I first heard this teaching story from a time management facilitator 10 years ago. Here is my version…
A college professor, tired of hearing all the excuses about incomplete assignments and complaints of ‘too much’ homework, walked into her classroom one day with a large glass jar, a box of big rocks, a smaller box of pebbles, a bucket of sand and a pitcher of water.
“Today’s lesson is about perception.” She immediately had their attention.
“Class, please tell me when the jar is full,” and proceeded to fill the glass jar to the top with large rocks. “Is the jar full?” she asked her bright students.
“Sure,” came the response from someone on the back row sounding a little bored and peeved at the obvious question.
Without responding, the professor picked up the box of pebbles and gingerly poured the contents into the jar filling all the crevices around the big rocks with smaller pebbles.

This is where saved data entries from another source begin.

(** The arguments of [LogStats]'s line at time [now] (in nanoseconds since 1970). *)
Record log_line := mkLogLine {
  ll_uptime : Z;
  ll_active : Z;
  ll_total : Z;
  ll_sessions : Z;
  ll_sentMB : Z;
  ll_recvMB : Z;
  ll_reconnects : Z;
  ll_fails : Z
}.
Definition LogStats (now : Z) (gaps : nat -> list stat_op) (s : Stats) : log_line :=
  let snap := (Snapshot gaps s).1 in
  mkLogLine (Round (wrap64 (now - snap.(StartedAt) * Second)) Second)
    snap.(ActiveConns) snap.(TotalConns) snap.(ActiveSessions)
    (Z.quot snap.(BytesSent) (1024 * 1024)) (Z.quot snap.(BytesRecv) (1024 * 1024))
    snap.(Reconnects) snap.(FailedDials).

(** The period [StartStatsLogger(interval)] settles on. *)
Definition stats_interval (interval : Z) : Z := pos_or (60 * Second) interval.

(** ** The traffic monitor *)

(** The ticks of [startTrafficMonitor]: each takes a snapshot, with its own gaps. *)
Fixpoint monitored (ticks : list (nat -> list stat_op)) (s : Stats) : list (Z * Z) * Stats :=
  match ticks with
  | [] => ([], s)
  | gaps :: ticks =>
      let '(snap, s) := Snapshot gaps s in
      let '(snaps, s) := monitored ticks s in
      ((snap.(BytesSent), snap.(BytesRecv)) :: snaps, s)
  end.

(** ** Lemmas *)

(** What a list of additions adds to each growing counter. *)
Definition sent_in (ops : list stat_op) : Z :=
  sum (map (fun op => match op with OpSent n => n | _ => 0 end) ops).
Definition recv_in (ops : list stat_op) : Z :=
  sum (map (fun op => match op with OpRecv n => n | _ => 0 end) ops).
Definition total_in (ops : list stat_op) : Z :=
  sum (map (fun op => match op with OpConnTotal => 1 | _ => 0 end) ops).
Definition reconnects_in (ops : list stat_op) : Z :=
  sum (map (fun op => match op with OpReconnect => 1 | _ => 0 end) ops).

(** Reads add a positive number of bytes ([MeasuredReader]). *)
Definition op_ok (op : stat_op) : Prop :=
  match op with OpSent n | OpRecv n => 0 < n | _ => True end.

(** A field that the additions [w] move up. *)
Class Grows (f : Stats -> Z) (w : stat_op -> Z) : Prop := {
  grows_step : forall s op, f (stat_step s op) = AddInt64 (w op) (f s) \/
                            (f (stat_step s op) = f s /\ w op = 0);
  grows_ok : forall op, op_ok op -> 0 <= w op
}.

#[export] Instance sent_Grows : Grows BytesSent (fun op => match op with OpSent n => n | _ => 0 end).
Proof. split; [intros s []; auto|intros []; cbn; lia]. Qed.
#[export] Instance recv_Grows : Grows BytesRecv (fun op => match op with OpRecv n => n | _ => 0 end).
Proof. split; [intros s []; auto|intros []; cbn; lia]. Qed.
#[export] Instance total_Grows : Grows TotalConns (fun op => match op with OpConnTotal => 1 | _ => 0 end).
Proof. split; [intros s []; auto|intros []; cbn; lia]. Qed.
#[export] Instance reconnects_Grows : Grows Reconnects (fun op => match op with OpReconnect => 1 | _ => 0 end).
Proof. split; [intros s []; auto|intros []; cbn; lia]. Qed.

Section Growing.
Context {f : Stats -> Z} {w : stat_op -> Z} `{!Grows f w}.

Definition added (ops : list stat_op) : Z := sum (map w ops).

Lemma added_app (ops ops' : list stat_op) : added (ops ++ ops') = added ops + added ops'.
Proof.
  unfold added. induction ops as [|op ops IH]; [done|]. cbn [app map].
  rewrite !sum_cons, IH. lia.
Qed.

Lemma added_nonneg (ops : list stat_op) : Forall op_ok ops -> 0 <= added ops.
Proof.
  intros Hok. apply sum_nonneg, Forall_map. eapply Forall_impl; [exact Hok|].
  intros op. apply grows_ok.
Qed.

(** Without overflow, the field counts what was added. *)
Lemma stat_run_added (s : Stats) (ops : list stat_op) :
  Forall op_ok ops -> 0 <= f s -> f s + added ops < 2 ^ 63 ->
  f (stat_run s ops) = f s + added ops.
Proof.
  intros Hok. revert s. induction Hok as [|op ops Hop Hok IH]; intros s Hs Hlt; [unfold added; cbn; lia|].
  unfold added in *. cbn [map] in *. rewrite sum_cons in *.
  assert (Hw : 0 <= w op) by by apply grows_ok. pose proof (added_nonneg ops Hok) as Hn.
  unfold added in Hn. change (stat_run s (op :: ops)) with (stat_run (stat_step s op) ops).
  assert (E : f (stat_step s op) = f s + w op).
  { destruct (grows_step s op) as [->|[-> ->]]; [|lia]. unfold AddInt64.
    apply wrap64_id. unfold int64_range. lia. }
  rewrite IH by lia. lia.
Qed.
End Growing.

“Class, is the jar full now?” A light chuckle went through the room. “Well, OK, now the jar is full,” remarked the same back row student to save face.
Again, without responding, she picked up the bucket of sand and slowly emptied the contents into the jar. The sand easily filled all the spaces around the large rocks and small pebbles to the very top of the jar.

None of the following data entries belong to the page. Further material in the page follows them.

(* ===== verification/ServerLife.v ===== *)
(** * The life of the server ([Server.Start], [startReverseTCP], [startReverseUDP] of
      [server.go], [main] of [main.go])

    [Start] starts a goroutine per reverse listener and one for the session cleanup, counts
    them in a [WaitGroup], runs the HTTP server, and waits for the end of its context or
    of the HTTP server.  All of them interleave with the environment: connections and
    datagrams that arrive, ticks, failing calls, the signal. *)

From stdpp Require Import strings list.
From S2P Require Import Prelude Steps ConfigTypes Config Startup.

Local Open Scope string_scope.
Local Open Scope list_scope.

(** ** State *)

(** Where [startReverseTCP] and [startReverseUDP] are: before [Listen]; it has failed; in
    the loop around [Accept] or [ReadFromUDP]; in the 100 ms after a failed [Accept];
    returned. *)
Inductive lpc := LBinding | LFailed | LServing | LSleeping | LReturned.

(** A reverse listener: its rule, its place, whether the socket is open, and whether the
    goroutine that closes it when the context ends is still to do so. *)
Record listener := mkListener {
  ln_proto : proto;
  ln_bind : string;
  ln_target : string;
  ln_pc : lpc;
  ln_open : bool;
  ln_closer : bool
}.
#[export] Instance eta_listener : Eta listener := fun l =>
  mkListener l.(ln_proto) l.(ln_bind) l.(ln_target) l.(ln_pc) l.(ln_open) l.(ln_closer).
(** ** Properties *)

(** C5: What it takes to stop the client.  Once the context has ended, every run is bounded,
    and there are three ways it can end.  The process has crashed, on a [ClientHandshake]
    that failed; or [Start] has returned and every goroutine it counts has ended; or it is
    in [wg.Wait] because some goroutine waits for its peer: in a TLS handshake or
    [ClientHandshake] that the peer does not answer, or in [AcceptStream] on a warm standby
    session that the peer keeps alive without opening a stream.  No other place can hold
    it up; a standby session whose peer is silent ends with the keep-alive timeout. *)
Theorem client_stops (poolSize : nat) (w : World) :
  reachable poolSize w -> w.(cl_cancelled) = true ->
  (forall n w', nsteps step n w w' -> (n <= w.(cl_supply) + 8 * poolSize + 14)%nat) /\
  forall w', rtc step w w' -> nf step w' ->
    w'.(cl_crashed) = true \/
    (w'.(cl_start) = CReturned /\ wg_zero w') \/
    (w'.(cl_start) = CWait /\ w'.(cl_supply) = 0%nat /\
     (mgr_waits_for_peer w'.(cl_mgr) \/ exists pc, pc ∈ w'.(cl_workers) /\ waits_for_peer pc)).
Proof.
  intros Hw Hx. split.
  - intros n w' Hn. etrans.
    + apply (run_bounded step (fun w => cl_cancelled w = true) rank cl_step_rank n w w'); done.
    + pose proof (cl_reachable_pool _ _ Hw) as Hp. unfold pool_inv in Hp.
      pose proof (wrank_sum_bound (cl_workers w)). unfold rank.
      destruct (cl_mgr w), (cl_start w), (cl_health w), (cl_prober w), (cl_crashed w); cbn; lia.
  - intros w' Hr Hnf. destruct (cl_crashed w') eqn:Ec; [by left|right].
    assert (Hw' : reachable poolSize w') by (destruct Hw as [k Hk]; exists k; by etrans).
    assert (Hx' : cl_cancelled w' = true).
    { eapply (rtc_preserved step (fun w => cl_cancelled w = true)); [|exact Hr|done].
      intros x y Hc Hs. by apply (cl_step_rank x y). }
    pose proof (cl_reachable_inv _ _ Hw') as Hinv.
    destruct (cl_stuck w' Hinv Hx' Ec Hnf) as (Hws & Hm & Hh & Hp & [Hs|[Hs Hz]]).
    + left. split; [done|]. unfold inv in Hinv. rewrite Hs in Hinv. apply Hinv.
    + right. split; [done|].
      destruct Hm as [Hm|[Hm Hk]]; [|by auto].
      destruct (decide (Forall (eq WDone) (cl_workers w'))) as [Hall|Hsome]; [by destruct Hz|].
      apply not_Forall_Exists in Hsome; [|apply _].
      apply Exists_exists in Hsome as (pc & Hin & Hpc).
      rewrite Forall_forall in Hws. destruct (Hws pc Hin) as [->|[Hwait Hk]]; [done|].
      split; [done|]. right. by exists pc.
Qed.

(** A warm standby session keeps the client alive.  Unlike [connectAndServe], the
    standby branch of [poolWorker] has nobody close its session when the context ends: with
    one worker and a peer that has answered one handshake and sends nothing but
    keep-alives ever after, there is a run to a state where the context has ended, nothing
    but keep-alives can happen any more, and [Start] waits for the worker in
    [AcceptStream]. *)
Theorem standby_outlives_context :
  exists w, reachable 1 w /\ w.(cl_cancelled) = true /\ nf step w /\
    w.(cl_start) = CWait /\ w.(cl_workers) = [WStandbyAccept true].
Proof.
  exists (mkWorld true CWait [WStandbyAccept true] MDone false false false false 0).
  split; [|split; [done|split; [|done]]].
  - exists 1%nat. unfold init.
    eapply rtc_l; [split; [done|by apply (run_start_worker _ 0)]|]. cbn.
    eapply rtc_l; [split; [done|by apply run_started]|]. cbn.
    eapply rtc_l; [split; [done|by eapply (run_manager _ 0 MHead); [apply m_wait_over|cbn; lia]]|]. cbn.
    eapply rtc_l; [split; [done|by eapply (run_manager _ 0); [apply m_head|cbn; lia]]|]. cbn.
    eapply rtc_l; [split; [done|by eapply (run_manager _ 0); [apply m_dial_plain|cbn; lia]]|]. cbn.
    eapply rtc_l; [split; [done|by eapply (run_manager _ 1); [apply m_handshake_ok|cbn; lia]]|]. cbn.
    eapply rtc_l; [split; [done|by eapply (run_manager _ 0); [apply m_send|cbn; lia]]|]. cbn.
    eapply rtc_l; [split; [done|by eapply (run_worker _ 0 _ 0); [done|apply w_head|cbn; lia]]|]. cbn.
    eapply rtc_l; [split; [done|by eapply (run_worker _ 0 _ 0); [done|apply w_select_standby|cbn; lia]]|]. cbn.
    eapply rtc_l; [split; [done|by eapply (run_worker _ 0 _ 0); [done|apply (w_standby_head _ true)|cbn; lia]]|]. cbn.
    eapply rtc_l; [split; [done|by apply run_cancel]|]. cbn.
    eapply rtc_l; [split; [done|by eapply (run_manager _ 0); [by apply m_wait_done|cbn; lia]]|]. cbn.
    eapply rtc_l; [split; [done|by apply run_health_stop]|]. cbn.
    eapply rtc_l; [split; [done|by apply run_prober_stop]|]. cbn.
    eapply rtc_l; [split; [done|by apply run_done]|]. constructor.
  - intros [w' [_ Hr]]. inversion Hr as [w i pc cost pc' ch' Hi Hs Hcost|w i pc cost ch' Hi Hs Hcost
      |w cost pc' ch' Hm Hcost|w cost ch' Hm Hcost|w Hh _|w Hp _|w n Hs|w Hs|w Hs _|w Hs Hz|w Hx']; subst;
      cbn in *; try done.
    + apply list_lookup_singleton_Some in Hi as [_ <-]. inversion Hs; subst; lia.
    + apply list_lookup_singleton_Some in Hi as [_ <-]. inversion Hs.
    + by apply mstep_not_done in Hm.
    + by apply mstep_not_done in Hm.
    + destruct Hz as [Hz _]. by apply Forall_cons_1 in Hz as [? _].
Qed.

(** ** Witnesses *)

Definition client_stopping : World := (init 2 3) <| cl_cancelled := true |>.
Lemma client_stops_witness :
  reachable 2 client_stopping /\
  forall n w', nsteps step n client_stopping w' -> (n <= 33)%nat.
Proof.
  assert (Hr : reachable 2 client_stopping)
    by (exists 3%nat; eapply rtc_l; [split; [done|by apply run_cancel]|constructor]).
  split; [exact Hr|]. intros n w' Hn. exact (proj1 (client_stops 2 _ Hr eq_refl) n w' Hn).
Defined.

“Remember class, this is a lesson about perception. Is the jar full?”
“No” came a chorus of voices from the class. “No, the jar is not full.”
Her eyes twinkled. One more time, she picked up the pitcher of water and carefully emptied the liquid into the glass jar all the way to the top.
“Class, is the jar full?“
“Yes!” came the enthusiastic response from her students. The air was buzzing with the electricity of a teaching moment.

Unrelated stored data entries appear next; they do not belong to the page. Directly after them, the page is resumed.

Lemma inet_ntop4_plain_text (a : in_addr) :
  exists text, inet_ntop4 a NI_MAXHOST = Some text
               /\ strlen text = length text
               /\ (7 <= length text <= 15)%nat.
Proof.
  destruct a as [[[a0 a1] a2] a3].
  unfold inet_ntop4.
  set (text := dec_octet a0 ++ dot :: dec_octet a1 ++ dot :: dec_octet a2
                         ++ dot :: dec_octet a3).
  destruct (dec_octet_text a0) as [_ [L0 S0]].
  destruct (dec_octet_text a1) as [_ [L1 S1]].
  destruct (dec_octet_text a2) as [_ [L2 S2]].
  destruct (dec_octet_text a3) as [E3 [L3 _]].
  assert (Hlen : length text
                 = (length (dec_octet a0) + 1 + length (dec_octet a1) + 1
                    + length (dec_octet a2) + 1 + length (dec_octet a3))%nat).
  { unfold text. repeat (rewrite length_app; cbn [length]). lia. }
  assert (Hstr : strlen text = length text).
  { rewrite Hlen. unfold text.
    rewrite S0. cbn [strlen]. change (Byte.eqb dot x00) with false. cbv iota.
    rewrite S1. cbn [strlen]. change (Byte.eqb dot x00) with false. cbv iota.
    rewrite S2. cbn [strlen]. change (Byte.eqb dot x00) with false. cbv iota.
    rewrite E3. lia. }
  exists text. split; [|split].
  - destruct (Nat.ltb_spec (length text) NI_MAXHOST) as [_|H];
      [reflexivity|]. unfold NI_MAXHOST in H. lia.
  - exact Hstr.
  - rewrite Hlen. lia.
Qed.

Lemma name_request_of_text (text : list byte) (p : net16) :
  strlen text = length text ->
  name_request text (ntohs p)
  = [x05; x01; x00; x03; byte_of_Z (Z.of_nat (length text))]
    ++ text ++ [fst p; snd p].
Proof.
  intros Hstr. unfold name_request.
  rewrite Hstr, firstn_all, htons_ntohs. reflexivity.
Qed.
(** X28.  One tick of the price simulation, with [Math.random()] in
    [0, 1), leaves the subscriptions as they are and emits one price update
    for every subscribed pool of the registry, in the order of the registry;
    the update carries the address of the pool, the time of the tick, and a
    price within 0.5 percent of the base price of the pool. *)
Theorem tick_updates_each_subscribed_pool (random : nat -> R) (t : Z)
    (s : State) :
  fair random ->
  subscriptions (tick random t s) = subscriptions s
  /\ exists new : list Event,
       emitted (tick random t s) = (emitted s ++ new)%list
       /\ List.map poolId (priceUpdatesOf new)
          = List.filter (subscribed s) (keys Pools.SUPPORTED_POOLS)
       /\ Forall (fun u =>
            exists (c : Pools.PoolConfig) (b x : R),
              get Pools.SUPPORTED_POOLS (poolId u) = Some c
              /\ poolAddress u = Pools.address c /\ timestamp u = t
              /\ get basePrices (poolId u) = Some (Num b)
              /\ price u = Num x /\ 0.995 * b <= x < 1.005 * b)
            (priceUpdatesOf new).
Proof.
  intros Hfair. unfold tick.
  destruct (tick_entries random t Pools.SUPPORTED_POOLS s Hfair)
    as (Hs & new & He & Hi & Hp).
  split; [exact Hs |]. exists new. split; [exact He |]. split; [exact Hi |].
  eapply Forall_impl; [exact Hp |]. cbn beta.
  intros u (c & x & Hin & Ha & Ht & Hpr & Hx).
  destruct (basePrice_of _ _ Hin) as (Hc & b & Hb & Hpos & Hor).
  exists c, b, (b * x). rewrite Hpr, Hor. cbn [mul].
  repeat split; try assumption; nra.
Qed.

Lemma tick_updates_each_subscribed_pool_witness :
  let s := connect 1 initial in
  exists new : list Event,
    emitted (tick (fun _ => 0.5) 5000 s) = (emitted s ++ new)%list
    /\ List.map poolId (priceUpdatesOf new)
       = ["SOL_USDC"; "CBBTC_USDC"; "EURC_USDC"; "USDT_USDC"; "WETH_USDC"].
Proof.
  intros s.
  destruct (tick_updates_each_subscribed_pool (fun _ => 0.5) 5000 s)
    as (_ & new & He & Hi & _).
  { intros k. lra. }
  exists new. split; [exact He |]. rewrite Hi. reflexivity.
Defined.


End SubscriptionProps.

(* ===================================================================== *)
(** * Properties of the runs of the price stream *)
(* ===================================================================== *)

Module StreamRunProps.
Import JS JSFacts PriceWebSocketService Notions StreamNotions.
#[local] Open Scope list_scope.

(** ** What each operation leaves of the state *)








(** ** [connect] *)







(** ** Runs of the service *)







(** ** C5: the reconnection policy *)



(** ** C6: price alerts *)

#[local] Open Scope R_scope.




End StreamRunProps.


(* ===================================================================== *)
(** * Properties of the volatility monitor *)
(* ===================================================================== *)

Module VolatilityProps.
Import JS JSFacts PriceWebSocketService Notions StreamNotions.
Import AllocationProps(sum_Num).
#[local] Open Scope R_scope.

(** ** From the numbers to the reals *)

Lemma returnsOf_real (ps : list R) :
  Forall (fun p => p <> 0) ps ->
  returnsOf (List.map Num ps) = List.map Num (returnsR ps).
Proof.
  induction 1 as [| p ps Hp Hps IH]; [reflexivity |].
  destruct ps as [| q ps]; [reflexivity |].
  change (returnsOf (List.map Num (p :: q :: ps)))
    with (div (sub (Num q) (Num p)) (Num p)
          :: returnsOf (List.map Num (q :: ps))).
  rewrite IH. cbn [sub neg add]. rewrite div_num by exact Hp.
  reflexivity.
Qed.
(** * The event registry of [adapter.d.ts]: a shallow embedding

    The executable part of the source file is the [EventEmitter] class with
    its two private helpers [clearEvent] and [addListener] and the listener
    record [EE].  The embedding below follows that code function by function.

    - JavaScript values are the inductive type [value]; function references
      are compared by identity, so a function is its identifier.
    - [_events] is a JavaScript [Map]: an association list kept in insertion
      order ([JsMap]).
    - The arrays stored in the map are mutable objects that [emit] keeps a
      reference to while listeners run, so they live in an explicit heap and
      the map stores their addresses.  [push] updates an array in place,
      [removeListener] allocates a fresh one.
    - A listener body is a program over the registry's own operations
      ([prog]); what else a body computes is of no concern here.  Re-entrant
      [emit] makes dispatch possibly non-terminating, hence the fuel. *)

From stdpp Require Import base numbers list strings.

Local Open Scope Z_scope.
Local Open Scope nat_scope.

(** ** Values *)

(** Objects and functions are compared by identity, so each is its
    identifier; numbers are the integers and [NaN].  [VTypeError] is the
    error object that [addListener] throws. *)
Inductive value :=
| VUndefined
| VNull
| VBool (b : bool)
| VNum (n : Z)
| VNaN
| VStr (s : string)
| VObj (id : nat)
| VFun (id : nat)
| VTypeError (msg : string).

The professor waited until the room was quiet. “If you know what matters to you, what lights up your heart, what brings lasting joy and happiness, what is the next crucial step toward an important long range goal – do that first…and then there will time, energy, and space for everything else.” And she walked out of the room.
Quiet, still moments of awe;
Visceral bubbles of joy;
Belly laughs with good friends or total strangers;
Hugs and more hugs;
Deep breaths and sighs;
Relaxing full body stretches;
Soul-ful pauses of wonder;
Delighted smiles on children’s faces;
Shifts beyond the illusions of the mind;
And glimpses of your divinity and the divinity of others
during these holy-days.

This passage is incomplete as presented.